When sugar camps were ready (see last post), tree tapping began as soon as the sap started running. Though only experts tapped trees, these could be either men or women, and an individual could make up to 300 tappings a day.

In the Chippewa method of making sugar, workers put down sap dishes in the early morning and gathered them when they were filled. After taking the sap back to camp, workers poured the liquid into kettles or into troughs at the door of the tipi used for making the syrup. Other workers heated the sap in small kettles before pouring it into larger kettles so that all the sap could be heated gradually. The sap in the large kettles would then be boiled until it thickened, which could take all night.

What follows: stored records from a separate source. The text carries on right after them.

(** A step of the worker of a dispatch queue that nobody destroys. *)
Lemma work_progress k d d' :
  0 <= k -> dq_inv qself (fun _ _ _ u => u) num tt (k + 1) d -> ds d = DNone ->
  dq_step qself (fun _ _ _ u => u) gives_up now d EWork = Ok d' ->
  ds d' = DNone /\ posted d' = posted d /\
  match wk d with
  | WLoop => if pending d is [] then wk d' = WLoop /\ done d' = done d
             else exists c b, done d' = done d ++ [c] /\ wk d' = WRunning b
  | WRunning _ => wk d' = WLoop /\ done d' = done d
  | WExited => False
  end.
Proof.
  intros Hk Hi Hds Hs.
  destruct (work_effect _ _ _ _ _ _ Hs) as (Hpo & _ & _).
  assert (ds d' = DNone) as Hds'.
  { cbn in Hs. destruct (wk d); [|apply bind_ok in Hs as (? & _ & Hs); by injection Hs as <-|by injection Hs as <-].
    apply bind_ok in Hs as ([d1 [wc|p]] & _ & Hs); [by injection Hs as <-|].
    destruct (p =? qself); [by injection Hs as <-|].
    apply bind_ok in Hs as ([c cl] & _ & Hs). by injection Hs as <-. }
  split_and!; [done..|]. destruct (dq_inv_cases _ _ _ _ _ _ Hi) as [(? & _)|(_ & qu & a & Hl)]; [congruence|].
  pose proof (li_kill _ _ _ _ _ _ Hl) as Hkill.
  assert (kill_after d = None) as Hka by (destruct (kill_after d); [destruct Hkill; congruence|done]).
  rewrite Hka in Hkill. destruct Hkill as (_ & Hself & Hwk).
  destruct (wk d) as [|b|] eqn:Ew; [|cbn in Hs; rewrite Ew in Hs;
    apply bind_ok in Hs as (? & _ & Hs); by injection Hs as <-|done].
  destruct (take_length qself _ gives_up now _ _ k d Hi Hk Ew) as (d1 & Hs1 & _ & Hcase).
  rewrite Hs in Hs1. injection Hs1 as <-.
  destruct (li_queue _ _ _ _ _ _ Hl) as (Hq & _). rewrite Hq in Hcase.
  destruct (li_calls _ _ _ _ _ _ Hl) as (cs & Hcs & Hf).
  assert (pending d = cs) as -> by (unfold pending; by rewrite Hcs, drop_app_length).
  rewrite (data_all _ _ Hself) in Hf. destruct (bq_items qu) as [|b l]; inversion Hf; subst.
  - by destruct Hcase as (? & ? & _).
  - rewrite decide_False in Hcase by (intros ->; apply Hself; left).
    destruct Hcase as (Hw' & _). cbn in Hs. rewrite Ew in Hs.
    apply bind_ok in Hs as ([d1 [wc|p]] & _ & Hs); [injection Hs as <-; cbn in Hw'; congruence|].
    destruct (p =? qself); [by injection Hs as <-|].
    apply bind_ok in Hs as ([c cl] & _ & Hs). injection Hs as <-. by exists c, p.
Qed.

(** A step of the worker brings the end nearer. *)
Lemma worker_progress k w w' :
  0 <= k -> sel_inv (k + 1) w -> ds (dw w) = DNone -> step w SWork = Ok w' ->
  ds (dw w') = DNone /\ sposted w' = sposted w /\ (worker_work w' <= worker_work w - 1)%nat.
Proof.
  intros Hk Hi Hds Hs. cbn [sel_step] in Hs. unfold worker_work.
  destruct (finishing w) as [e|] eqn:Hfin.
  { apply bind_ok in Hs as (s & _ & Hs). injection Hs as <-. cbn. split_and!; [done..|].
    destruct (wk (dw w)); lia. }
  apply bind_ok in Hs as (d & Hd & Hs).
  destruct (work_progress k _ _ Hk (sv_dq _ _ Hi) Hds Hd) as (Hds' & Hpo & Hcase).
  assert (forall l, done d = done (dw w) ++ l -> pending (dw w) = l ++ pending d) as Hpe.
  { intros l Hl. unfold pending. rewrite Hpo, Hl. pose proof (queue_step_ok k w EWork Hk Hi I) as Hdi.
    rewrite Hd in Hdi. pose proof (pending_split _ _ Hdi) as Hps. rewrite <- Hpo, Hps, Hl, <- app_assoc.
    rewrite drop_app_length. by rewrite app_assoc, drop_app_length. }
  destruct (wk (dw w)) as [|b|]; [|destruct Hcase as [Hwk Hdn]|done].
  - destruct (pending (dw w)) as [|c0 l0] eqn:Hp0.
    + destruct Hcase as [Hwk Hdn]. rewrite Hdn, drop_all in Hs. injection Hs as <-. cbn.
      pose proof (Hpe [] ltac:(by rewrite app_nil_r)) as E. cbn in E. by rewrite Hfin, Hwk, <- E.
    + destruct Hcase as (c & b & Hdn & Hwk). rewrite Hdn, drop_app_length in Hs.
      apply bind_ok in Hs as (ev & _ & Hs). apply bind_ok in Hs as (s & _ & Hs). injection Hs as <-.
      pose proof (Hpe [c] Hdn) as E. injection E as _ ->. cbn. split_and!; [done..|lia].
  - rewrite Hdn, drop_all in Hs. injection Hs as <-. cbn. rewrite Hfin, Hwk.
    rewrite (Hpe []) by (by rewrite app_nil_r). split_and!; [done..|cbn; lia].
Qed.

Mrs. Dick Gahbowh Boiling Sap, Mille Lacs, 1925, courtesy University of Minnesota Duluth

Mrs. Dick Gahbowh Boiling Sap, Mille Lacs, 1925, courtesy University of Minnesota Duluth

When it was thick enough, the sap was strained from a full kettle into an empty one through a mat woven of basswood bark. (In later days, burlap was used instead of the mat.) After the kettles were cleaned, the syrup was reheated; women placed small bits of deer tallow in with the syrup to keep the sugar soft. At the proper consistency, the syrup was transferred to a granulating trough and worked with a paddle to make sugar.

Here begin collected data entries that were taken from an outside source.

(* ===== verification/AsyncioRun.v ===== *)
(** The asynchronous I/O service at work: threads that start and stop it, the
    workers of its two channels, and clients that send.

    Starting and stopping are cut at every access to what the threads share: the
    three states, the event flag and the workers.  A worker's function is one step,
    except that the tests and the stores that end [starter_f] and [finisher_f] are
    steps of their own.  A token is allocated, filled, sent and released in one step
    each. *)
From S2P Require Import Prelude TsQueue Pool EventFlag DispatchQueue Dispatcher Asyncio.
From stdpp Require Import list gmap.
From Stdlib Require Import ZArith Lia.
Local Open Scope Z_scope.

(** ** Interleaving *)

(** Where a call of [asyncio_start] or [asyncio_stop] is. *)
Inductive caller : Set :=
  | CStartClear | CStartRx | CStartTx | CStartOpen | CStartWait
  | CStopClear | CStopRx | CStopTx | CStopWait.

(** Where a worker is in the call that it has taken. *)
Inductive job_pc : Set :=
  | JBody (c : dispatch_queue_post_data_t)
  | JStartRx | JStartTx | JStartStore | JStartSend
  | JStopRx | JStopTx | JStopStore | JStopSend
  | JDone.

#[export] Instance caller_eq_dec : EqDecision caller.
Proof. solve_decision. Defined.

#[export] Instance job_pc_eq_dec : EqDecision job_pc.
Proof. solve_decision. Defined.

(** A transmission: the token, its request and the bytes in its buffer. *)
Record sending : Set := { sd_token : Z; sd_request : asyncio_tx_request_t; sd_data : list Z }.

(** What the workers have done: a token was written, or freed without being
    written; a buffer was read into. *)
Inductive aio_done : Set :=
  | DWritten (x : sending)
  | DDropped (x : sending)
  | DReceived (buf : Z).

(** [results]: what the calls of [asyncio_start] returned; [held]: the tokens that
    the clients own; [sent]: everything that was sent, [waiting] the part of it that
    the worker has not come to. *)
Record aio_world {Q D C : Type} := {
  ai : aio Q D C;
  callers : gmap nat caller;
  jobs : gmap Z job_pc;
  results : list (nat * bool);
  held : list Z;
  sent : list sending;
  waiting : list sending;
  hist : list aio_done
}.
Arguments aio_world : clear implicits.

Inductive aio_event : Set :=
  | XStart (t : nat)
  | XStop (t : nat)
  | XCaller (t : nat)
  | XTimeout (t : nat)
  | XWork (a : Z)
  | XAllocate
  | XFill (token : Z) (bytes : list Z)
  | XSend (token size f private : Z)
  | XRelease (token : Z).

Section interleaving.
Context {Q : Type} `{!BoundedQueue Q} {D : Type} `{!Dispatcher D} {C : Type}.
Context (self starter_a finisher_a tx_a rx_a : Z) (rx_queue tx_queue : option Q).
Context (read_f : Z -> Z -> Z -> C -> list Z * Z * C)
        (write_f : Z -> Z -> list Z -> Z -> C -> Z * C)
        (rx_callback_f : Z -> Z -> list Z -> Z -> C -> C)
        (tx_notification_f : Z -> Z -> asyncio_tx_send_status_e -> Z -> Z -> C -> C).
(** The port's flags, and the clock when they are waited for. *)
Context (gives_up : Z -> bool) (now : timespec).

Definition set_ai (w : aio_world Q D C) (s : aio Q D C) : aio_world Q D C :=
  {| ai := s; callers := callers w; jobs := jobs w; results := results w; held := held w;
     sent := sent w; waiting := waiting w; hist := hist w |}.

Definition set_caller (w : aio_world Q D C) (t : nat) (c : option caller) : aio_world Q D C :=
  {| ai := ai w; callers := partial_alter (fun _ => c) t (callers w); jobs := jobs w;
     results := results w; held := held w; sent := sent w; waiting := waiting w; hist := hist w |}.

Definition set_job (w : aio_world Q D C) (a : Z) (j : option job_pc) : aio_world Q D C :=
  {| ai := ai w; callers := callers w; jobs := partial_alter (fun _ => j) a (jobs w);
     results := results w; held := held w; sent := sent w; waiting := waiting w; hist := hist w |}.

Definition add_result (w : aio_world Q D C) (t : nat) (b : bool) : aio_world Q D C :=
  {| ai := ai w; callers := callers w; jobs := jobs w; results := results w ++ [(t, b)];
     held := held w; sent := sent w; waiting := waiting w; hist := hist w |}.

Definition set_held (w : aio_world Q D C) (l : list Z) : aio_world Q D C :=
  {| ai := ai w; callers := callers w; jobs := jobs w; results := results w; held := l;
     sent := sent w; waiting := waiting w; hist := hist w |}.

Definition add_sent (w : aio_world Q D C) (x : sending) : aio_world Q D C :=
  {| ai := ai w; callers := callers w; jobs := jobs w; results := results w; held := held w;
     sent := sent w ++ [x]; waiting := waiting w ++ [x]; hist := hist w |}.

Definition add_done (w : aio_world Q D C) (l : list sending) (h : list aio_done)
  : aio_world Q D C :=
  {| ai := ai w; callers := callers w; jobs := jobs w; results := results w; held := held w;
     sent := sent w; waiting := l; hist := hist w ++ h |}.

(** The wait for a flag: it returns, or goes on waiting. *)
Definition wait_flag (w : aio_world Q D C) (bit : Z) : result bool :=
  match event_flag_wait gives_up (Some (stream_flag (inst (ai w)))) bit WAIT_OR 4000 now (fun _ => 0) with
  | (_, Returns (b, _)) => assert! (b : bool) ;; Ok true
  | (_, Waits _) => Ok false
  end.

(** The next step of a call of [asyncio_start] or [asyncio_stop]. *)
Definition caller_step (w : aio_world Q D C) (t : nat) (c : caller) : result (aio_world Q D C) :=
  let s := ai w in
  match c with
  | CStartClear => Ok (set_caller (set_ai w (clear_flag s STREAM_STARTED_FLAG)) t (Some CStartRx))
  | CStartRx => s ← start_rx self starter_a s; Ok (set_caller (set_ai w s) t (Some CStartTx))
  | CStartTx => s ← start_tx self starter_a s; Ok (set_caller (set_ai w s) t (Some CStartOpen))
  | CStartOpen => Ok (set_caller (set_ai w (open_stream s)) t (Some CStartWait))
  | CStartWait =>
      b ← wait_flag w STREAM_STARTED_FLAG;
      Ok (if (b : bool) then add_result (set_caller w t None) t true else w)
  | CStopClear =>
      Ok (set_caller (set_ai w (close_stream (clear_flag s STREAM_STOPPED_FLAG))) t (Some CStopRx))
  | CStopRx =>
      s ← asyncio_stop_rx_thread self finisher_a s; Ok (set_caller (set_ai w s) t (Some CStopTx))
  | CStopTx =>
      s ← asyncio_stop_tx_thread self finisher_a s; Ok (set_caller (set_ai w s) t (Some CStopWait))
  | CStopWait =>
      b ← wait_flag w STREAM_STOPPED_FLAG; Ok (if (b : bool) then set_caller w t None else w)
  end.

(** The receive buffer that [rx_f] is about to take. *)
Definition next_rx_buffer (s : aio Q D C) : list aio_done :=
  match rx_pool (rx_task (inst s)) with
  | Some p => match q p with Some qu => DReceived <$> take 1 (bq_items qu) | None => [] end
  | None => []
  end.

(** The call that a worker has taken: the function up to its tests. *)
Definition body_step (w : aio_world Q D C) (a : Z) (c : dispatch_queue_post_data_t)
  : result (aio_world Q D C) :=
  if fn c =? starter_a then
    s ← starter_body self rx_a rx_queue tx_queue (ai w) (arg2 c);
    Ok (set_job (set_ai w s) a (Some JStartRx))
  else if fn c =? finisher_a then
    Ok (set_job (set_ai w (finisher_body (ai w) (arg2 c))) a (Some JStopRx))
  else if fn c =? tx_a then
    s ← tx_f write_f tx_notification_f (ai w) (arg2 c);
    let h := match waiting w with
             | x :: _ => if is_initialized (init_state (inst (ai w))) then [DWritten x] else [DDropped x]
             | [] => []
             end in
    Ok (set_job (add_done (set_ai w s) (tail (waiting w)) h) a (Some JDone))
  else if fn c =? rx_a then
    s ← rx_f self rx_a read_f rx_callback_f (fun s _ => Ok s) (ai w);
    let h := if is_initialized (rx_init (rx_task (inst (ai w)))) then next_rx_buffer (ai w) else [] in
    Ok (set_job (add_done (set_ai w s) (waiting w) h) a (Some JDone))
  else Err BadPointer.

(** The next step of a worker. *)
Definition work_step (w : aio_world Q D C) (a : Z) : result (aio_world Q D C) :=
  let s := ai w in
  match workers s !! a with
  | None => Ok w
  | Some d =>
      match jobs w !! a with
      | None =>
          '(d, r) ← dp_take d;
          let w := set_ai w (with_workers s (<[a := d]> (workers s))) in
          match r with
          | Waits _ => Ok w
          | Returns c => Ok (set_job w a (Some (JBody c)))
          end
      | Some (JBody c) => body_step w a c
      | Some JStartRx => Ok (set_job w a (Some (if rx_started s then JStartTx else JDone)))
      | Some JStartTx => Ok (set_job w a (Some (if tx_started s then JStartStore else JDone)))
      | Some JStartStore => Ok (set_job (set_ai w (store_init s AsyncioInitialized)) a (Some JStartSend))
      | Some JStartSend => Ok (set_job (set_ai w (send_flag s STREAM_STARTED_FLAG)) a (Some JDone))
      | Some JStopRx => Ok (set_job w a (Some (if rx_stopped s then JStopTx else JDone)))
      | Some JStopTx => Ok (set_job w a (Some (if tx_stopped s then JStopStore else JDone)))
      | Some JStopStore => Ok (set_job (set_ai w (store_init s AsyncioUninitialized)) a (Some JStopSend))
      | Some JStopSend => Ok (set_job (set_ai w (send_flag s STREAM_STOPPED_FLAG)) a (Some JDone))
      | Some JDone =>
          d ← dp_finish d;
          Ok (set_job (set_ai w (with_workers s (<[a := d]> (workers s)))) a None)
      end
  end.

Chippewa Indians With Maple Sugar in Birchbark Containers, 1909, courtesy University of Minnesota Duluth

Chippewa Indians With Maple Sugar in Birchbark Containers, 1909, courtesy University of Minnesota Duluth

All of this was hard work, but everyone enjoyed the end product. Women stored sugar made from the last run of sap in makuks (birchbark containers) buried in the ground. This valuable product could last for a year if properly covered with bark and boughs to keep it fresh.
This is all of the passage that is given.